Continuous Partial Attention

I’ve long been contemptuous of people that break-off mid-conversation to answer a random mobile call. Similarly, anyone replying to an email the instant it lands for no other logic than it has just flashed on their screen I hold in equal disregard.

The latest Economist Technology Quarterly highlights how people aware they fall into this trap can wean themselves towards former levels of higher productivity.

The article offers relief by way of policing software to remove this unlimited scope for distraction.

linda-stone-homepage-branding

Linda Stone is credited with coining delicious terms like email apnea. Continuous partial attention was her first signpost in this arena and sums up neatly what you’re up against if you follow the constant connection creed. In her own words,

“Continuous partial attention is an always-on, anywhere, anytime, any place behavior that involves an artificial sense of constant crisis. We are always in high alert when we pay continuous partial attention.
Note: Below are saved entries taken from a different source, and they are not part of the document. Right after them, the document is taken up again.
Lemma device_register_spec_witness :
  ∃ s', device_register 0x5000 0x80000200 named_dsys = Ret (tt, s') ∧
    first (by_id 2 DEVICE_TYPE_NET) (ds_devs s') = 0x5000 ∧
    handler_of (ds_tab s') 10 = Some (0x80000200, 0x5000).
Proof.
  destruct (device_register_spec 0x5000 (Device 2 10 DEVICE_TYPE_NET 0x80000300 0 0 [])
    0x80000200 named_dsys) as (s' & E & _ & Hp & _ & Hh).
  - by apply sys_lock_free.
  - done.
  - reflexivity.
  - done.
  - done.
  - cbn. lia.
  - intros d Hd. change (d ∈ [0x1000]) in Hd. by apply list_elem_of_singleton in Hd as ->.
  - exists s'. split_and!; [exact E| |].
    + etrans; [apply (Hp (by_id 2 DEVICE_TYPE_NET))|reflexivity].
    + etrans; [apply (Hh 10)|reflexivity].
Defined.
Lemma devfs_read_preserves f b n : preserves (devfs_read f b n).
Proof.
  intros s r s' Hok ([a x] & s1 & (-> & _ & Hx & _)%node_of_inv & E)%mbind_inv.
  apply mbind_inv in E as (y & s1 & [-> _]%get_file_inv & E).
  destruct (df_type x =? FT_DIR); [by injection E as <- <-|]. destruct (df_type x =? FT_BLKDEV).
  - apply mbind_inv in E as (d & s1 & [-> Hb]%as_disk_inv & E).
    apply mbind_inv in E as (drv & s1 & [-> Hd]%mlift_inv & E).
    eapply preserves_then; [exact Hok|exact E|by eapply keep_preserves, keep_block_read, Hblk|].
    intros [ret pos]. apply preserves_bind; [apply set_fpos_preserves|intros; apply preserves_ret].
  - destruct (df_type x =? FT_CHRDEV); [|by injection E as <- <-].
    apply mbind_inv in E as (t & s1 & [-> _]%as_tty_inv & E).
    eapply preserves_then; [exact Hok|exact E|apply keep_preserves, keep_tty_read|].
    intros [ret pos]. apply preserves_bind; [apply set_fpos_preserves|intros; apply preserves_ret].
Qed.

Lemma devfs_write_preserves f b n : preserves (devfs_write f b n).
Proof.
  intros s r s' Hok ([a x] & s1 & (-> & _ & Hx & _)%node_of_inv & E)%mbind_inv.
  pose proof (node_tag _ _ _ Hok Hx) as Ht.
  apply mbind_inv in E as (y & s1 & [-> _]%get_file_inv & E).
  destruct (df_type x =? FT_DIR); [by injection E as <- <-|]. destruct (df_type x =? FT_BLKDEV).
  - apply mbind_inv in E as (d & s1 & [-> Hb]%as_disk_inv & E).
    apply mbind_inv in E as (drv & s1 & [-> Hd]%mlift_inv & E).
    eapply preserves_then; [exact Hok|exact E|by eapply keep_preserves, keep_block_write, Hblk|].
    intros [ret pos]. apply preserves_bind; [apply set_fpos_preserves|intros; apply preserves_ret].
  - destruct (df_type x =? FT_CHRDEV); [|by injection E as <- <-].
    apply mbind_inv in E as (t & s1 & [-> Hb]%as_tty_inv & E).
    apply mbind_inv in E as ([[ret pos] t'] & s1 & E1 & E).
    destruct (keep_tty_write _ _ _ _ _ _ _ E1) as [D1 F1].
    assert (Hok1 : ok s1) by (unfold ok; by rewrite D1, F1).
    apply mbind_inv in E as ([] & s2 & E2 & E).
    assert (Hok2 : ok s2).
    { eapply (put_node_preserves a x (set_body (IsTty t') x)); [exact Hok1|rewrite D1; exact Hx|done|exact (tag_tty x t t' Ht Hb)|exact E2]. }
    eapply preserves_then; [exact Hok2|exact E|apply set_fpos_preserves|intros; apply preserves_ret].
Qed.

Lemma set_mode_keeps f m : keeps (set_mode f m).
Proof. unfold set_mode. eauto with keeps. Qed.
(* ===== verification/PageTable.v ===== *)
(** * Page tables and user memory

    Models [kernel/arch/riscv/mm/mm.c], [kernel/mm/vm.c] and [kernel/mm/page.c]: the three-level
    Sv39 tables, the mapping and copying operations and the page reference counts.  A page
    table is a page of 512 entries in [pt_pages]; the other bytes of memory are in [pmem];
    [frames] holds the addresses [kalloc] will hand out (0 when it fails), [freed] what was given
    back, latest first; [upgtbls] the counted handles of user page tables. *)

From S2P Require Export CString.

Definition PTE_V : Z := 0x001.
Definition PTE_R : Z := 0x002.
Definition PTE_W : Z := 0x004.
Definition PTE_X : Z := 0x008.
Definition PTE_U : Z := 0x010.
Definition PTE_G : Z := 0x020.
Definition PTE_COW : Z := 0x200.

Definition PA2PTE (pa : Z) : Z := u64 (Z.shiftl (Z.shiftr (u64 pa) 12) 10).
Definition PTE2PA (pte : Z) : Z := u64 (Z.shiftl (Z.shiftr (u64 pte) 10) 12).
Definition PTE_FLAGS (pte : Z) : Z := Z.land (u64 pte) 0x3ff.

Definition MAXVA : Z := 0x4000000000.
Definition PHYSTOP : Z := 0x88000000.
Definition TRAMPOLINE : Z := MAXVA - 2 * PGSIZE.
Definition TRAPFRAME : Z := TRAMPOLINE - PGSIZE.

Record vm := Vm {
  pt_pages : gmap Z (list Z);
  pmem : bytes;
  pcnt : gmap Z Z;
  frames : list Z;
  freed : list Z;
  upgtbls : gmap Z (Z * Z)
}.

Definition set_pt_pages x s := Vm x (pmem s) (pcnt s) (frames s) (freed s) (upgtbls s).
Definition set_pmem x s := Vm (pt_pages s) x (pcnt s) (frames s) (freed s) (upgtbls s).
Definition set_pcnt x s := Vm (pt_pages s) (pmem s) x (frames s) (freed s) (upgtbls s).
Definition set_frames x s := Vm (pt_pages s) (pmem s) (pcnt s) x (freed s) (upgtbls s).
Definition set_freed x s := Vm (pt_pages s) (pmem s) (pcnt s) (frames s) x (upgtbls s).
Definition set_upgtbls x s := Vm (pt_pages s) (pmem s) (pcnt s) (frames s) (freed s) x.

(** Where the boot code put things: the array [pages], the kernel's own page table, the
    trampoline page and the end of the kernel's code. *)
Class VmEnv := {
  pages : Z;
  kernel_pagetable : Z;
  trampoline : Z;
  etext : Z
}.

Section vm.
Context `{VmEnv}.

(** ** Memory *)

(** The page-table entry at address [a]. *)
Definition rd_pte (a : Z) : M vm Z :=
  mtry (λ s, l ← pt_pages s !! (a - a mod PGSIZE); znth l (a mod PGSIZE / 8)).
Definition wr_pte (a v : Z) : M vm unit :=
  s ← mget;
  l ← mlift (pt_pages s !! (a - a mod PGSIZE));
  l' ← mlift (zset l (a mod PGSIZE / 8) (u64 v));
  modify (set_pt_pages (<[a - a mod PGSIZE := l']> (pt_pages s))).

Definition kalloc : M vm Z :=
  s ← mget;
  match frames s with
  | [] => mpanic
  | a :: l => modify (set_frames l);; mret a
  end.
(** [kalloc(sz)] where [sz] is not a constant: [kalloc] asserts that it is positive, and above
    the largest block the allocator indexes past its free areas. *)
Definition MAX_BLOCK : Z := 1024 * PGSIZE.
Definition kalloc_bytes (sz : Z) : M vm Z :=
  massert (0 <? sz);;
  if MAX_BLOCK <? sz then mfault else kalloc.
Definition kfree (a : Z) : M vm unit := modify (λ s, set_freed (a :: freed s) s).
(** An operation on bytes. *)
Definition on_pmem {A} (m : M bytes A) : M vm A := zoom (Lens pmem set_pmem) m.

(** A little-endian store of [n] bytes. *)
Fixpoint st_le (n : nat) (a v : Z) : M bytes unit :=
  match n with
  | O => mret tt
  | S n => st a v;; st_le n (a + 1) (Z.shiftr v 8)
  end.

(** ** Page reference counts ([page.c]) *)

Definition GET_PAGE (a : Z) : Z := Z.shiftr (u64 (a - pages)) PGSHIFT.

Definition page_ref_inc (pa : Z) : M vm Z :=
  if (pa <? pages) || (PHYSTOP <? pa) then mret (-1)
  else
    c ← mtry (λ s, pcnt s !! GET_PAGE pa);
    modify (λ s, set_pcnt (<[GET_PAGE pa := u8 (c + 1)]> (pcnt s)) s);;
    mret c.

Definition page_ref_dec (pa : Z) : M vm Z :=
  if (pa <? pages) || (PHYSTOP <? pa) then mret (-1)
  else
    c ← mtry (λ s, pcnt s !! GET_PAGE pa);
    modify (λ s, set_pcnt (<[GET_PAGE pa := u8 (c - 1)]> (pcnt s)) s);;
    mret c.

(** [memset] of a failed allocation writes to NULL. *)
Definition alloc_pagetable : M vm Z :=
  p ← kalloc;
  if p =? 0 then mfault
  else modify (λ s, set_pt_pages (<[p := replicate 512 0]> (pt_pages s)) s);; mret p.

(** ** Walking the tables *)

(** One turn of the loop of [walk] at a table: the next table, or [None] for the return
    of NULL. *)
Definition walk_level (pgtbl va shift : Z) (alloc : bool) : M vm (option Z) :=
  let pte := pgtbl + 8 * Z.land (Z.shiftr va shift) 0x1ff in
  e ← rd_pte pte;
  if Z.land e PTE_V =? 0 then
    if alloc then
      t ← alloc_pagetable;
      let e := PA2PTE t in
      wr_pte pte e;;
      if negb (e =? 0) then
        wr_pte pte (Z.lor e PTE_V);; mret (Some (PTE2PA (Z.lor e PTE_V)))
      else mret None
    else mret None
  else mret (Some (PTE2PA e)).

Definition walk (pgtbl va : Z) (alloc : bool) : M vm Z :=
  let va := Z.shiftr (u64 va) 12 in
  t1 ← walk_level pgtbl va 18 alloc;
  match t1 with
  | None => mret 0
  | Some t1 =>
      t0 ← walk_level t1 va 9 alloc;
      match t0 with
      | None => mret 0
      | Some t0 => mret (t0 + 8 * Z.land va 0x1ff)
      end
  end.

(** [CHECK_PTE] asks for one of the flags. *)
Definition CHECK_PTE (pte flags : Z) : M vm bool :=
  if pte =? 0 then mret false
  else e ← rd_pte pte; mret (negb (Z.land e flags =? 0)).

Definition walkaddr (pgtbl va : Z) : M vm Z :=
  if MAXVA <=? va then mret 0
  else if pgtbl =? kernel_pagetable then mret va
  else
    pte ← walk pgtbl va false;
    ok ← CHECK_PTE pte (Z.lor PTE_V PTE_U);
    if negb ok then mret 0
    else
      e ← rd_pte pte;
      mret (Z.lor (PTE2PA e) (Z.land va (PGSIZE - 1))).

(** ** Mapping *)

(** [nr_mapped * PGSIZE] is a product of [int]s, which wraps from 2 GiB on. *)
Fixpoint map_loop (n : nat) (pgtbl va pa flags pte nr_mapped : Z) : M vm unit :=
  match n with
  | O => mret tt
  | S n =>
      let nr_mapped := nr_mapped + 1 in
      wr_pte pte (Z.lor (Z.lor (PA2PTE pa) flags) PTE_V);;
      let pte := pte + 8 in
      page_ref_inc pa;;
      let pa := u64 (pa + PGSIZE) in
      if IS_PGALIGNED pte then
        pte ← walk pgtbl (u64 (va + i32 (nr_mapped * PGSIZE))) true;
        massert (ctrue pte);;
        map_loop n pgtbl va pa flags pte nr_mapped
      else map_loop n pgtbl va pa flags pte nr_mapped
  end.

(** The number of pages [mappages] maps. *)
Definition map_npages (va sz : Z) : Z :=
  i32 (Z.shiftr (u64 (PGROUNDUP (u64 (va + sz - 1)) - PGROUNDDOWN va)) PGSHIFT).

Definition mappages (pgtbl va pa sz flags : Z) : M vm unit :=
  pte ← walk pgtbl va true;
  massert (ctrue pte);;
  map_loop (Z.to_nat (map_npages va sz)) pgtbl va pa flags pte 0.
(* ===== verification/Proc.v ===== *)
(** * Processes: creation, sleeping, waking, exit and wait

    Models [kernel/proc/proc.c], [kernel/proc/sched.c] and the process calls of
    [kernel/proc/sys_proc.c] and [kernel/sys/time.c].  [swtch] cuts a function in two: an
    operation that blocks is modelled up to the [swtch] of [sched], which saves in the
    process's context which caller to return to and the local variables alive there;
    [resume] is what runs after that [swtch] returns. *)

From S2P Require Export Vma.

Definition CLONE_SIGCHLD : Z := 0x11.
Definition CLONE_VM : Z := 0x100.
Definition CLONE_FS : Z := 0x200.
Definition CLONE_FILES : Z := 0x400.
Definition CLONE_THREAD : Z := 0x10000.
Definition CLONE_PARENT_SETTID : Z := 0x100000.
Definition CLONE_CHILD_CLEARTID : Z := 0x200000.
Definition CLONE_CHILD_SETTID : Z := 0x1000000.
Definition WNOHANG : Z := 1.
Definition PTE_RX : Z := Z.lor (Z.lor PTE_V PTE_R) PTE_X.
Definition PTE_RWX : Z := Z.lor PTE_RW PTE_X.

(** [KSTACK(n)]. *)
Definition KSTACK (n : Z) : Z := u64 (TRAPFRAME - (KSTACK_SIZE + PGSIZE) * n).

(** Addresses fixed at link time, the address of a local variable whose bytes are copied
    out, the built-in first program, and what fresh memory holds. *)
Class ProcEnv := {
  dive_to_user_fn : Z;
  ptmp : Z;
  INIT_CODE : Z;
  INIT_CODE_SIZE : Z;
  junk_trapframe : trapframe;
  junk_area : area
}.

Section proc.
Context {F : Type} `{SysEnv F} `{VmEnv} `{ProcEnv}.

(** ** Allocation *)

Definition alloc_pid : M (kernel F) Z :=
  n ← gets next_pid; modify (set_next_pid (i32 (n + 1)));; mret n.

Definition kalloc_nonnull : M (kernel F) Z :=
  a ← on_vm kalloc; massert (ctrue a);; mret a.
Definition kstrdup (d : str) : M (kernel F) Z :=
  a ← on_vm kalloc;
  if a =? 0 then mfault else modify (λ s, set_cwds (<[a := d]> (cwds s)) s);; mret a.
Definition kfree_cwd (a : Z) : M (kernel F) unit :=
  mtry (λ s, cwds s !! a);;
  modify (λ s, set_cwds (delete a (cwds s)) s);;
  on_vm (PageTable.kfree a).
Definition kfree_fdt (a : Z) : M (kernel F) unit :=
  on_fs (get_table a);;
  on_fs (modify (λ s, set_tables (delete a (tables s)) s));;
  on_vm (PageTable.kfree a).
Definition kfree_proc (p : Z) : M (kernel F) unit :=
  get_proc p;;
  modify (λ s, set_procs (delete p (procs s)) s);;
  on_vm (PageTable.kfree p).

Definition upd_tf (t : Z) (f : trapframe → trapframe) : M (kernel F) unit :=
  x ← mtry (λ s, tframes s !! t);
  modify (λ s, set_tframes (<[t := f x]> (tframes s)) s).

(** The memory of a new process, its number and its kernel stack. *)
Definition new_proc : M (kernel F) Z :=
  p ← on_vm kalloc;
  (if p =? 0 then mfault else modify (λ s, set_procs (<[p := zero_proc]> (procs s)) s));;
  pid ← alloc_pid;
  upd_proc p (set_p_pid pid);;
  mret p.

Definition alloc_proc : M (kernel F) Z :=
  p ← new_proc;
  x ← get_proc p;
  let stack := KSTACK (p_pid x) in
  upd_proc p (set_p_stack stack);;
  on_vm (map_stack kernel_pagetable stack);;
  upd_proc p (λ x, set_p_sleeping_due (-1) (set_p_killed false (set_p_state INIT x)));;
  t ← kalloc_nonnull;
  modify (λ s, set_tframes (<[t := junk_trapframe]> (tframes s)) s);;
  upd_proc p (set_p_trapframe t);;
  upd_proc p (set_p_context (InitFunc dive_to_user_fn (u64 (stack + KSTACK_SIZE))));;
  upd_proc p (λ x, set_p_parent 0 (set_p_prev 0 (set_p_next 0 x)));;
  upd_proc p (λ x, set_p_mmap_brk (MMAP_BASE + MMAP_INIT_SIZE)
    (set_p_mmap_base MMAP_BASE (set_p_vma_list 0 x)));;
  c ← kstrdup [SLASH];
  upd_proc p (set_p_cwd c);;
  t ← kalloc_nonnull;
  upd_proc p (set_p_fdt t);;
  on_fs (fdt_init t "fdt_lock");;
  upd_proc p (λ x, set_p_stime 0 (set_p_utime 0 x));;
  mret p.

(** The area list of the first process is circular. *)
Definition proc_init : M (kernel F) unit :=
  p ← alloc_proc;
  x ← get_proc p;
  pt ← on_vm (uvminit (p_trapframe x) INIT_CODE INIT_CODE_SIZE);
  u ← on_vm (upgtbl_init pt);
  upd_proc p (set_p_pagetable u);;
  upd_proc p (λ x, set_p_sz (18 * PGSIZE) (set_p_heap_start (18 * PGSIZE) x));;
  v ← kalloc_area (Area (VmArea 0 0 0 0 0 0) 0 0);
  upd_proc p (set_p_vma_list v);;
  upd_area v (λ a, set_a_prev v (set_a_next v
    (set_a_vma (VmArea 0 (18 * PGSIZE) (Z.lor PTE_RWX PTE_U) 0 0 0) a)));;
  upd_tf (p_trapframe x) (λ t, set_sp (18 * PGSIZE) (set_epc 0 t));;
  upd_proc p (λ x, set_p_state RUNNABLE (set_p_name "init" x));;
  modify (set_proc_list p);;
  modify (set_init_proc p).

Definition test_proc_init (test_func : Z) : M (kernel F) unit :=
  p ← alloc_proc;
  x ← get_proc p;
  upd_proc p (set_p_context (InitFunc test_func
    (match p_context x with InitFunc _ sp => sp | _ => 0 end)));;
  upd_proc p (λ x, set_p_state RUNNABLE (set_p_name "test" x));;
  h ← gets proc_list;
  upd_proc h (set_p_next p);;
  upd_proc p (set_p_prev h).

(** ** Giving up the CPU *)

(** [sched] up to its [swtch]. *)
Definition sched (from : caller) : M (kernel F) unit :=
  p ← myproc;
  x ← get_proc p;
  massert (negb (bool_decide (p_state x = RUNNING)));;
  i ← on_fs intr_get;
  massert (negb i);;
  c ← mtry (λ s, cpus (venv (kfs s)) !! 0%nat);
  upd_proc p (set_p_context (InSched (intena c) from)).

Definition set_intena (b : bool) : M (vfs F) unit :=
  c ← mtry (λ s, cpus (venv s) !! 0%nat);
  modify (λ s, set_venv (set_cpu 0 (Cpu (noff c) b (intr c)) (venv s)) s).

(** What runs when [swtch] switches to [p], up to where the caller of [sched] goes on. *)
Definition resume (p : Z) : M (kernel F) unit :=
  x ← get_proc p;
  match p_context x with
  | InitFunc _ _ => mret tt
  | InSched i from =>
      on_fs (set_intena i);;
      match from with
      | FromSleep int_status => on_fs (intr_set int_status);; upd_proc p (set_p_chan 0)
      | FromYield | FromNanosleep => mret tt
      | FromExit => mpanic
      end
  end.

Definition yield : M (kernel F) unit :=
  p ← myproc;
  upd_proc p (set_p_state RUNNABLE);;
  sched FromYield.

Definition sleep (chan : Z) : M (kernel F) unit :=
  p ← myproc;
  upd_proc p (set_p_chan chan);;
  upd_proc p (set_p_state SLEEPING);;
  int_status ← on_fs intr_get;
  sched (FromSleep int_status).

(** ** Walks over the list of processes *)

Definition proc_fuel (s : kernel F) : nat := S (base.size (procs s)).

Fixpoint for_procs (fuel : nat) (p : Z) (body : Z → M (kernel F) unit) : M (kernel F) unit :=
  if p =? 0 then mret tt
  else
    match fuel with
    | O => mspin
    | S fuel =>
        body p;;
        x ← get_proc p;
        for_procs fuel (p_next x) body
    end.

Definition each_proc (body : Z → M (kernel F) unit) : M (kernel F) unit :=
  fuel ← gets proc_fuel; p ← gets proc_list; for_procs fuel p body.

Definition wakeup (chan : Z) : M (kernel F) unit :=
  cur ← myproc;
  each_proc (λ p,
    mwhen (negb (p =? cur))
      (x ← get_proc p;
       mwhen (bool_decide (p_state x = SLEEPING) && (p_chan x =? chan))
         (upd_proc p (set_p_state RUNNABLE)))).

Fixpoint kill_loop (fuel : nat) (p pid : Z) : M (kernel F) Z :=
  if p =? 0 then mret (-1)
  else
    match fuel with
    | O => mspin
    | S fuel =>
        x ← get_proc p;
        if p_pid x =? pid then
          upd_proc p (set_p_killed true);;
          upd_proc p (λ x, set_p_state
            (if bool_decide (p_state x = SLEEPING) then RUNNABLE else p_state x) x);;
          mret 0
        else kill_loop fuel (p_next x) pid
    end.

Definition kill (pid : Z) : M (kernel F) Z :=
  fuel ← gets proc_fuel; p ← gets proc_list; kill_loop fuel p pid.

Definition reparent (p : Z) : M (kernel F) unit :=
  each_proc (λ np,
    x ← get_proc np;
    mwhen (p_parent x =? p)
      (i ← gets init_proc; upd_proc np (set_p_parent i);; wakeup i)).

(** ** Exit *)

(** [vma->next] is read after [do_munmap] may have freed [vma]. *)
Fixpoint exit_unmap (fuel : nat) (v : Z) : M (kernel F) unit :=
  if v =? 0 then mret tt
  else
    match fuel with
    | O => mspin
    | S fuel =>
        a ← get_area v;
        do_munmap junk_area (v_start (a_vma a)) (u64 (v_end (a_vma a) - v_start (a_vma a)));;
        a ← get_area v;
        exit_unmap fuel (a_next a)
    end.

Definition do_exit (status : Z) : M (kernel F) unit :=
  p ← myproc;
  x ← get_proc p;
  fuel ← gets area_fuel;
  exit_unmap fuel (p_vma_list x);;
  x ← get_proc p;
  on_fs (fdt_freeall (p_fdt x));;
  kfree_fdt (p_fdt x);;
  kfree_cwd (p_cwd x);;
  reparent p;;
  x ← get_proc p;
  wakeup (p_parent x);;
  upd_proc p (set_p_status status);;
  upd_proc p (set_p_state ZOMBIE);;
  on_fs (intr_set false);;
  sched FromExit.

(** The chain of areas from [v]. *)
Fixpoint vma_chain (fuel : nat) (v : Z) : M (kernel F) (list vm_area) :=
  if v =? 0 then mret []
  else
    match fuel with
    | O => mspin
    | S fuel => a ← get_area v; l ← vma_chain fuel (a_next a); mret (a_vma a :: l)
    end.

Definition proc_free_pagetable (p : Z) : M (kernel F) unit :=
  x ← get_proc p;
  c ← on_vm (upgtbl_decr (p_pagetable x));
  if 1 <? c then mret tt
  else
    pgtbl ← on_vm (UPGTBL (p_pagetable x));
    fuel ← gets area_fuel;
    l ← vma_chain fuel (p_vma_list x);
    on_vm (free_pgtbl pgtbl l).

Definition freeproc (p : Z) : M (kernel F) unit :=
  i ← gets init_proc;
  massert (negb (p =? i));;
  x ← get_proc p;
  mwhen (ctrue (p_pagetable x)) (proc_free_pagetable p);;
  h ← gets proc_list;
  mwhen (p =? h)
    (x ← get_proc p; massert (ctrue (p_next x));; modify (set_proc_list (p_next x)));;
  x ← get_proc p;
  let prev := p_prev x in
  let next := p_next x in
  mwhen (ctrue prev) (upd_proc prev (set_p_next next));;
  mwhen (ctrue next) (upd_proc next (set_p_prev prev));;
  kfree_proc p.

(** ** System calls *)

(** How a call ends: with a result, by going to sleep in [wait4]'s loop, or in [do_exit]
    inside [copyout]. *)
Inductive call_result := Done (r : Z) | Wait | Exit.

(** The bytes of an [int] where [copyout] will read them. *)
Definition put_tmp (n : nat) (z : Z) : M (kernel F) unit := on_vm (on_pmem (st_le n ptmp z)).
This artificial sense of constant crisis is more typical of continuous partial attention than it is of simple multi-tasking.”

There’s two points here. Of course, any salesperson that recognises they are suffering from this malaise needs to sort it out sharpish.

Perhaps of greater consequence, where would your prospects or customers say you figure on avoiding continuous partial attention towards them? Worse still, are they being treated to “an artificial sense of constant crisis”?